But still you keep giving, donating twisted things to a
Cabinet of curiosities that’s already bursting at the seams.
You –
If that is your real name.
Me,
And my essence depleted to the compact crystals of flint.
But still you bleed me like a maple tree,
Leech from me
I walk through the streets like a zombie.
Not hungry.
Dim mist is me.
You
Who kicks stones at the legs that keep marching,
Keeps laughing at the ghost with no life-lines.
“She’s so persistent; but aren’t they all
Drowning in my dream whirlpool.”
Can you see us in the water?
Can you see us in the bright blue-green?
Can’t you see that I’m your daughter?
Can’t you see I’m in the waving trees?
It’s
Such
A
Long
Fall
For
You,
You who speaks in sunlight
But giggles in blackness.
Yeah you,
Who I forgive for the heavy treasures I did not wish for,
That I will not list here –
Did not put on my Christmas List either –
Because there is warmth in the wind, there are grebes in the pools and there is
A man who speaks softly to his dog. Who speaks like the earth.

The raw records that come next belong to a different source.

(** A bundle prints as its address. *)
Definition address_evidence : EvidenceCodec :=
  {| content_json := fun c => Some (json_of c); bundle_parse := fun _ => None; bundle_print := fun b => Some (db_evidence_sha256 b);
     pubkey_from_str := fun t => ok (parse_digest t); pubkey_to_string := key_text; signature_from_str := fun t => try_into 64 t;
     loader_deserialize := toy_loader; programdata_metadata_len := 45; mint_unpack := toy_mint; account_unpack := toy_account;
     dalek_verify_strict := fun k _ s => s == twice k |}.
Local Existing Instances address_evidence plain_observer toy_build no_requests toy_devnet toy_deploy.

Definition keypair_of (k : Pubkey) (c : byte) : Keypair := {| ky_pubkey := k; ky_bytes := replicate 64 c |}.
Definition wallets5 : four Keypair := (keypair_of (key x61) xa1, keypair_of (key x62) xa2, keypair_of (key x63) xa3, keypair_of (key x64) xa4).
Definition deploy5 : DeployWorld :=
  {| dw_out_exists := false; dw_repository := dw_repository deploy_world; dw_rpc := deploy_rpc; dw_payer := Some (keypair_of fee_key xa5);
     dw_key_files := {| kf_root := Some (bstr "/repo"); kf_configured := Some (bstr "key.json"); kf_is_symlink := fun _ => false;
                        kf_canonicalize := fun _ => Some (bstr "/keys/key.json"); kf_read_keypair := fun _ => Some (keypair_of ID xa6) |};
     dw_executable := Some (bstr "/bin/kageb"); dw_private_root := {| ri_create := true; ri_permissions := true; ri_canonical := Some (bstr "/private") |};
     dw_run_directory := Some (bstr "/private/run"); dw_io := deploy_io; dw_calls := deploy_calls; dw_environment := environment4;
     dw_buffer := keypair_of (key xbf) xa7 |}.

Definition tokens5 (pool_base pool_quote venue_base venue_quote : Z) (k : Pubkey) : option RpcAccount :=
  let amount := if k == pool_base_key then pool_base else if k == pool_quote_key then pool_quote else if k == venue_base_key then venue_base else venue_quote in
  Some {| ra_owner := TOKEN_PROGRAM_ID; ra_data := token_data base_mint_key venue_key amount |}.

Definition devnet_world (node : RpcReplies) (epoch : option RpcAccount) (evidence : EvidenceReplies) (polls : bytes64 -> nat -> PollReplies) : DevnetWorld :=
  {| nw_deploy := deploy5; nw_operator := Some operator_key; nw_venue_authority := keypair_of venue_key xa8;
     nw_attesters := (Some (key x21), Some (key x22), Some (key x23)); nw_wallets := wallets5; nw_calls := setup1; nw_dealer := Some (key x05);
     nw_clock := Some (clock_rpc 50 1500); nw_epoch_id := Some epoch_id0; nw_slot := Some 50%Z; nw_accounts_open := io_fine;
     nw_reservations_open := io_fine; nw_suspensions_open := io_fine; nw_register := fun _ => io_fine; nw_members := draws_of;
     nw_package_nonce := Some (key x06); nw_keyper_directory := fun index => nth_error [bstr "/private/k0"; bstr "/private/k1"; bstr "/private/k2"] index;
     nw_keyper_permissions := fun _ => true; nw_sign_lock := child node; nw_release_share := fun index _ => child node index;
     nw_sign_settlement := child node; nw_confirmed := node; nw_settlement_nonce := Some (key x07); nw_tokens_before := tokens5 4 400 10 0;
     nw_tokens_after := tokens5 6 200 8 200; nw_epoch_after := epoch;
     nw_finalize := {| sio_reservations := io_fine; sio_query := io_fine; sio_apply := io_fine |}; nw_query := fun _ => io_fine;
     nw_publish := publish_io;
     nw_verifier := {| fv_executable := Some (bstr "/bin/kageb");
       fv_run := fun _ stdin => Exited {| out_success := true; out_stderr := [];
         out_stdout := (bstr "VERIFIED: evidence " ++ take 64 stdin ++ bstr " settlement " ++ replicate 64 (byte_of 31) ++ [x0a])%list |} |};
     nw_polls := polls; nw_evidence := evidence |}.

(** The package the run prepares, and the epoch locked on it. *)
Definition silent : RpcReplies := {| get_account := fun _ => None; get_multiple_accounts := fun _ => None |}.
Definition package5 : LockPackageV1 := built package0 (
  d ← map_err Demo (snd (devnet_deployment deploy5 (key_text ID) (bstr "rpc")));
  p ← devnet_prepare (devnet_world silent None node4 (fun _ _ => {| pl_statuses := None; pl_transaction := None |})) d (bstr "/payer.json");
  Ok (pr_package p)).
Definition locked5 : EpochStateV1 :=
  let payload := LockPackageV1_lock_payload package5 in
  set_locked (new_epoch pool_key epoch_key pool1 {| ca_epoch_id := epoch_id0; ca_minimum_count := 4; ca_quote_atoms_per_lot := 100;
    ca_lock_deadline := 1800; ca_abort_deadline := 2400 |}) payload (LockPayloadV1_digest payload).
Definition node5 : RpcReplies :=
  {| get_account := fun _ => Some (55%Z, Some (stored locked5));
     get_multiple_accounts := fun _ => Some (60%Z, [Some (stored locked5); Some {| ra_owner := ID; ra_data := PoolStateV1_encode pool1 |}; Some (clock_rpc 60 1600)]) |}.
Definition settlement5 : SettlementPayloadV1 :=
  let share index submission := {| rel_epoch_account := epoch_key; rel_lock_digest := LockPayloadV1_digest (LockPackageV1_lock_payload package5);
    rel_ciphertext_hash := sha256 (es_ciphertext submission); rel_index := index; rel_share := tt |} in
  built (full_payload epoch_key pool1 locked5 compact0) (
    evidence ← try_map (fun s => map_err (fun _ => tt) (DecryptionEvidenceV1_new (share 0%Z s) (share 1%Z s))) (pk_submissions package5);
    confirmed ← map_err (fun _ => tt) (fetch_confirmed_lock node5 epoch_key);
    r ← map_err (fun _ => tt) (recompute package5 evidence (key x07) confirmed);
    Ok (rc_payload r)).
Definition epoch5 : EpochStateV1 := set_settled locked5 settlement5 (SettlementPayloadV1_digest settlement5).
Lemma sink_ok_size (st : ResultSink) :
  sink_ok st ->
  Z.of_nat (size (results st))
  = Z.max 0 (Z.min (numResults st) MaxCollisionCount).
Proof.
  intros [Hpos Hkeys].
  rewrite (size_initial_segment (results st)
             (Z.max 0 (Z.min (numResults st) MaxCollisionCount))).
  - lia.
  - lia.
  - intros k. rewrite Hkeys. lia.
Qed.

Lemma addResult_ok (res : CollisionResult) (st : ResultSink) :
  sink_ok st -> numResults st + 1 < 2 ^ 31 ->
  sink_ok (snd (addResult MaxCollisionCount SwapResults res st))
  /\ numResults (snd (addResult MaxCollisionCount SwapResults res st))
     = numResults st + 1.
Proof.
  intros [Hpos Hkeys] Hlt. rewrite addResult_unfold. cbn [fst snd numResults results].
  rewrite wrap32_small by lia.
  split; [|reflexivity]. split; [lia|]. intros k.
  destruct (Z.ltb_spec (numResults st) MaxCollisionCount) as [Hp|Hp].
  - rewrite lookup_insert. case_decide as Hk.
    + subst k. split; [intros _; lia|intros _; eauto].
    + rewrite Hkeys. lia.
  - rewrite Hkeys. lia.
Qed.

Lemma submit_ok (acc : Best) (st : ResultSink) :
  sink_ok st -> numResults st + 1 < 2 ^ 31 ->
  sink_ok (submit MaxCollisionCount SwapResults acc st)
  /\ numResults st <= numResults (submit MaxCollisionCount SwapResults acc st)
     <= numResults st + 1.
Proof.
  intros Hok Hlt. unfold submit. destruct acc as [[h r] t]. destruct h.
  - destruct (addResult_ok r st Hok Hlt) as [Hok' Hn]. split; [exact Hok'|lia].
  - split; [exact Hok|lia].
Qed.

Press this still-wet summer grass against my flesh.
In the seconds of this particular forever
All is well, and all that is wraps me in its bubble
And rolls me down the hill. To the lake
Where the bathers go to chill their brittle bones.
So cold.
Where did you go?
There are whispers when it’s hardest that
You
Do not exist.
But there is drama in your silence
Like the bottom of the sea.
See me: I am the echo of the waves.
Living proof of
Nothing
But a siren call called
You.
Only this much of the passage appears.